When in your lifetime do you ever truly get to say that you directly saved a life?
Later that day, our blood was pumped in to veins of numerous individuals whose hemoglobin was at 5.1 or BELOW. There was a man with an HG count of 2. I had no idea that one could even be kept alive with such a low red blood cell count.
As I type this my blood is coursing through the veins of someone who desperately needed it far more than I ever did. Perhaps a hemorrhaging new mother or a severely ill child afflicted with malaria. Perhaps through the veins of the frail white sheet shrouded body that was once a man as alive as I am right now. If I… if we… accomplish nothing else here in rural Kenya, we at least have done this.
I am so grateful. For my health and my family and my friends. For all I’ve ever had and for all I will have. I am so grateful. For the immense understanding and kindness showered upon me today in torrents. I am so grateful.

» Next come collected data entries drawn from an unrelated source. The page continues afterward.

(** * g2core motion pipeline: G-code parser, runtime executor, stepper preparation

    A shallow embedding of the parts of the firmware that the specification
    talks about:

    - [Arith]: the arithmetic of C [float] and [double], as an interface
      whose instance for the firmware is IEEE binary32 and binary64 (on the
      standard [spec_float]); a second instance, the rationals, serves to
      evaluate examples;
    - [Util]: the ASCII float formatter and parser of MotateUtilities;
    - [Stepper]: [st_prep_line], [st_prep_dwell], the loader [_load_move]
      and the SysTick dwell countdown of stepper.cpp;
    - [Parser]: checksum verification and block parsing of gcode_parser.cpp;
    - [Planner]: the runtime executor and forward planner of plan_exec.cpp. *)

From Stdlib Require Import ZArith QArith Qround Qabs Qpower Lia Lqa List Bool Ascii String.
From Stdlib Require Import SpecFloat.
Import ListNotations.

Set Implicit Arguments.

(* ================================================================= *)
(** ** Machine integers *)

Module MachInt.
Open Scope Z_scope.

(** Two's complement reduction to a signed 32-bit value ([int32_t]). *)
Definition to_int32 (z : Z) : Z := (z + 2 ^ 31) mod 2 ^ 32 - 2 ^ 31.

(** Reduction to an unsigned 32-bit value ([uint32_t]). *)
Definition to_uint32 (z : Z) : Z := z mod 2 ^ 32.

(** Reduction to an unsigned 8-bit value ([uint8_t]). *)
Definition to_uint8 (z : Z) : Z := z mod 2 ^ 8.



End MachInt.

(* ================================================================= *)
(** ** Floating-point arithmetic *)

Module Arith.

For the Mbirikani Clinic, for the woman whose willpower and wallet has created such a place, for this beacon of hope, stuck in the middle of the sorrowful sea.
I am so grateful I was able to do this small thing. Which to someone else is no small thing at all.
Ten minutes to save a life. A pinch. A slightly sore arm. An excuse to eat a few sugar cookies and take it easy for the remainder of the day. That’s all it took. The magnitude of this is seemingly minor act is so massive I tear up just thinking about it.
… hopefully whoever gets my blood will not inherit the emotion inducing, inarticulate rendering bug that’s bitten me lately.